Fragen an Belastungszeugen

In einem auffallend kurz begründeten Urteil kassiert das Bundesgericht einen Entscheid des Obergerichts des Kantons Aargau. Dieses hatte auf belastende Aussagen abgestellt, die in anderen Verfahren und ohne Gewährung der Teilnahmerechte der Beschuldigten zu Protokoll gegeben worden waren (BGer 6B_191/2014 vom 14.08.2014):

Die im Etablissement Y. angetroffenen Frauen wurden in den jeweiligen, gegen sie gerichteten Strafverfahren befragt. Die Beschwerdeführerin erhielt nie die Gelegenheit, an diesen Einvernahmen teilzunehmen oder im weiteren Verlauf des Verfahrens Fragen zu stellen. Indem die Vorinstanz darauf abstellt, um den Schluss zu ziehen, dass die Beschwerdeführerin faktische Geschäftsführerin des Etablissements war, verletzt sie den Anspruch der Beschwerdeführerin, Belastungszeugen Fragen zu stellen. Die Aussagen sind als Beweismittel nicht verwertbar (Art. 147 Abs. 4 StPO) [E. 1.3].
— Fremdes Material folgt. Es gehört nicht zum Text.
(* ===== verification/SamplingSpec.v ===== *)
(** What the decisions of the samplers promise: the traces that are dropped had no error and were
    fast enough, those that are kept have a reason; the spans of a trace get one decision; more
    is kept at a higher rate. *)

From Stdlib Require Import String SpecFloat.
From stdpp Require Import base option list numbers gmap strings.
From S2P Require Import Prelude Float64 FloatFacts FloatOrder Values PromFunctions Sampling SamplingChain SamplingFacts.
From Stdlib Require Import Permutation.
From stdpp Require Import list.
#[local] Open Scope list_scope.
#[local] Open Scope Z_scope.

(** ** What is known of a trace *)

Definition longer (m : float64) (s : Span) : float64 := if f64_gt (sp_DurationMs s) m then sp_DurationMs s else m.
Definition max_latency (spans : list Span) : float64 := foldl longer f64_zero spans.
(** The first service with a name among the spans without a parent. *)
Definition root_of (r : string) (s : Span) : string :=
  if String.eqb (sp_ParentSpanID s) "" && String.eqb r "" then sp_ServiceName s else r.
Definition root_service (spans : list Span) : string := foldl root_of "" spans.

Record buffer_ok (id : string) (b : TraceBuffer) : Prop := {
  bo_id : tb_TraceID b = id;
  bo_error : tb_HasError b = existsb has_error (Spans b);
  bo_latency : MaxLatency b = max_latency (Spans b);
  bo_root : RootService b = root_service (Spans b);
  bo_spans : Forall (λ s, sp_TraceID s = id) (Spans b);
}.
Definition tail_ok (ts : TailSampler) : Prop := map_Forall buffer_ok (traces ts).
(** Once the decision is cached, it is the one given. *)
Lemma decided_run id from until d t ttl st ds st' :
  head_run id from until st ds st' → time_Sub until t ≤ ttl → decided id d t ttl st.1 → undecided id st.2 = [] →
  ∀ d', (id, d') ∈ ds → d' = d.
Proof.
  intros Hrun Httl. induction Hrun as [|st ti o st1 ds st2 Hstep Hnow _ _ IH]; intros Hd Hu d' Hin; [by apply not_elem_of_nil in Hin|].
  assert (Hle : ∀ now, ti = Some now → time_Sub now t ≤ ttl).
  { intros now E. specialize (Hnow now E). unfold time_Sub in *. lia. }
  destruct Hstep as [s d0 hs hs' fl Hl|s hs hs' fl Hl|now s hs fl1 fl2|now s r hs fl1 fl2|now hs fl|rules hs fl];
    cbn [fst snd option_list app] in *.
  - destruct (decided_lookup _ _ _ _ _ _ _ _ Hd Hl) as [Hd' Hs]. apply elem_of_cons in Hin as [[= -> ->]|Hin]; [|by apply IH].
    by specialize (Hs eq_refl) as [= ->].
  - destruct (decided_lookup _ _ _ _ _ _ _ _ Hd Hl) as [Hd' Hs]. apply IH; [done| |done].
    unfold undecided in *. rewrite filter_cons. case_decide as E; [by specialize (Hs E)|done].
  - apply IH; [done| |done]. rewrite undecided_app in *. cbn [fst] in *. by case_decide; apply app_nil in Hu as [-> Hu].
  - rewrite undecided_app in Hu. cbn [fst] in Hu. apply app_nil in Hu as [Hu1 [Hu2 Hu3]%app_nil]. case_decide as E; [done|].
    apply elem_of_cons in Hin as [[= E1 _]|Hin]; [congruence|]. apply IH; [by apply decided_cache; auto| |done].
    unfold undecided in *. by rewrite filter_app, Hu1, Hu3.
  - apply IH; [by apply decided_tick; auto|done..].
  - apply IH; [by destruct Hd|done..].
Qed.

(** Before it is cached, at most one span of the trace waits, with a decision of the run. *)
Record waiting (id : string) (from : Time) (ttl : Duration) (st : HeadState) : Prop := {
  wt_enabled : h_Enabled (h_config st.1) = true;
  wt_ttl : DecisionTTL (h_config st.1) = ttl;
  wt_none : decisions st.1 !! id = None;
  wt_one : (length (undecided id st.2) ≤ 1)%nat;
  wt_times : Forall (λ p, ∀ r, p.2 = Some r → from ≤ r_Timestamp r) (undecided id st.2);
}.
Lemma lookup_keeps s hs o hs' : lookup_decision s hs = (o, hs') → decisions hs' = decisions hs ∧ h_config hs' = h_config hs.
Proof.
  unfold lookup_decision. destruct (decisions (count_span hs) !! _) as [c|]; intros [= <- <-]; [|done].
  apply (count_head_decision_same (c_decision c) (count_span hs)).
Qed.
Lemma waiting_run id from until ttl st ds st' :
  head_run id from until st ds st' → time_Sub until from ≤ ttl → waiting id from ttl st →
  ∀ d1 d2, (id, d1) ∈ ds → (id, d2) ∈ ds → d1 = d2.
Proof.
  intros Hrun Httl. induction Hrun as [|st ti o st1 ds st2 Hstep Hnow Hone Hrun IH]; intros [He Ht Hn Ho Hw] d1 d2 H1 H2;
    [by apply not_elem_of_nil in H1|].
  destruct Hstep as [s d0 hs hs' fl Hl|s hs hs' fl Hl|now s hs fl1 fl2|now s r hs fl1 fl2|now hs fl|rules hs fl];
    cbn [fst snd option_list app] in *.
  - destruct (lookup_keeps _ _ _ _ Hl) as [Ed Ec].
    assert (Hs : sp_TraceID s ≠ id).
    { intros E. unfold lookup_decision in Hl. change (decisions (count_span hs)) with (decisions hs) in Hl. by rewrite E, Hn in Hl. }
    apply elem_of_cons in H1 as [[= E1 _]|H1]; [congruence|]. apply elem_of_cons in H2 as [[= E1 _]|H2]; [congruence|].
    apply IH; [|done..]. by split; cbn; rewrite ?Ed, ?Ec.
  - destruct (lookup_keeps _ _ _ _ Hl) as [Ed Ec]. apply IH; [|done..]. split; cbn [fst snd]; rewrite ?Ed, ?Ec; [done..|].
    unfold undecided in *. rewrite filter_cons. by case_decide; [constructor|].
  - apply IH; [|done..]. split; cbn [fst snd]; [done..|]. rewrite undecided_app in *. cbn [fst] in *.
    apply Forall_app in Hw as [Hw1 [_ Hw3]%Forall_app]. apply Forall_app. split; [done|]. apply Forall_app. split; [|done].
    case_decide; [|constructor]. constructor; [|constructor]. cbn. intros r [= <-]. specialize (Hnow now eq_refl).
    unfold head_makeDecision. by destruct (find _ _); cbn; lia.
  - destruct (decide (sp_TraceID s = id)) as [E|E].
    + rewrite undecided_app in Ho, Hw. cbn [fst] in Ho, Hw. rewrite decide_True in Ho, Hw by done.
      assert (Hu : undecided id (fl1 ++ fl2) = []).
      { unfold undecided in *. rewrite filter_app. rewrite !length_app in Ho. cbn in Ho.
        apply length_zero_iff_nil. rewrite length_app. lia. }
      apply Forall_app in Hw as [_ [Hr _]%Forall_app]. apply Forall_cons in Hr as [Hr _]. cbn in Hr. specialize (Hr r eq_refl).
      assert (Hall : ∀ d', (id, d') ∈ ds → d' = r_Decision r).
      { apply (decided_run _ _ _ _ (r_Timestamp r) ttl _ _ _ Hrun); [unfold time_Sub in *; lia| |done]. cbn [fst].
        unfold head_cache. set (hs' := cacheDecision _ _ _ _).
        destruct (count_head_decision_same (r_Decision r) hs') as [Ed Ec]. split; rewrite ?Ed, ?Ec; [done..|].
        eexists. split; [cbn; rewrite E; apply lookup_insert_eq|done]. }
      apply elem_of_cons in H1 as [[= -> ->]|H1%Hall]; apply elem_of_cons in H2 as [[= ->]|H2%Hall]; congruence.
    + apply elem_of_cons in H1 as [[= E1 _]|H1]; [congruence|]. apply elem_of_cons in H2 as [[= E1 _]|H2]; [congruence|].
      rewrite undecided_app in Hw. cbn [fst] in Hw. rewrite decide_False in Hw by done.
      apply IH; [|done..]. unfold head_cache. set (hs' := cacheDecision _ _ _ _).
      destruct (count_head_decision_same (r_Decision r) hs') as [Ed Ec].
      split; cbn [fst snd]; rewrite ?Ed, ?Ec; [done..| |done|by unfold undecided in *; rewrite filter_app].
      cbn. rewrite lookup_insert_ne by done. destruct (_ <=? _); [|done]. unfold evictOldDecisions. by rewrite map_lookup_filter, Hn.
  - apply IH; [|done..]. split; cbn [fst snd]; [done..| |done|done]. cbn. unfold evictOldDecisions. by rewrite map_lookup_filter, Hn.
  - by apply IH.
Qed.

(** C35: The sampler by rules never splits a trace while its decision lasts, as long as its spans do
    not race. From a state of an enabled sampler in which the trace has no decision and none of its
    spans is under way, all the decisions about its spans are the same, in every run that lasts no
    longer than [DecisionTTL]: the calls of [ShouldSample] for any spans, each a look-up, a decision
    and its caching, interleave with one another, with clean-ups, evictions from a full cache and
    changes of the rules; but never are two spans of this trace both looked up and not yet cached
    (the lock is released in between, and such spans may be decided differently:
    racing_spans_split_a_trace). *)
Theorem head_decides_once id from until hs fl ds st : h_Enabled (h_config hs) = true →
  decisions hs !! id = None → undecided id fl = [] → time_Sub until from ≤ DecisionTTL (h_config hs) →
  head_run id from until (hs, fl) ds st → ∀ d1 d2, (id, d1) ∈ ds → (id, d2) ∈ ds → d1 = d2.
Proof.
  intros He Hn Hu Httl Hrun. apply (waiting_run _ _ _ _ _ _ _ Hrun Httl).
  split; cbn [fst snd]; rewrite ?Hu; [done..|cbn; lia|constructor].
Qed.
End head_facts.

(** ** The sampler that adapts *)

Definition in_range (c : AdaptiveSamplerConfig) (rate : float64) : Prop :=
  f64_le (MinSampleRate c) rate = true ∧ f64_le rate (MaxSampleRate c) = true.
(** A configuration that makes sense: finite, a floor below the ceiling, some smoothing. *)
Record config_ok (c : AdaptiveSamplerConfig) : Prop := {
  ok_min : is_finite (MinSampleRate c) = true;
  ok_max : is_finite (MaxSampleRate c) = true;
  ok_order : f64_le (MinSampleRate c) (MaxSampleRate c) = true;
  ok_target : is_finite (TargetTracesPerSecond c) = true;
  ok_smoothing : is_finite (SmoothingFactor c) = true;
  ok_smooths : f64_lt f64_zero (SmoothingFactor c) = true;
}.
Dass die Verteidigung beantragt hätte, die Belastungszeugen seien unter Gewährung der Teilnahmerechte nochmals zu befragen, geht aus dem Entscheid nicht hervor. Vielleicht ist das im Kanton Aargau gar nicht mehr nötig. Hier aber noch die rechtlichen Erwägungen:

Nach Art. 147 Abs. 1 StPO und Art. 6 Ziff. 3 lit. d EMRK hat der Angeschuldigte das Recht, Fragen an die Belastungszeugen zu stellen oder stellen zu lassen. Eine belastende Zeugenaussage ist danach grundsätzlich nur verwertbar, wenn der Beschuldigte wenigstens einmal während des Verfahrens angemessene und hinreichende Gelegenheit hatte, das Zeugnis in Zweifel zu ziehen und Ergänzungsfragen zu stellen (BGE 133 I 33 E. 3.1 mit Hinweisen) [E. 1.3].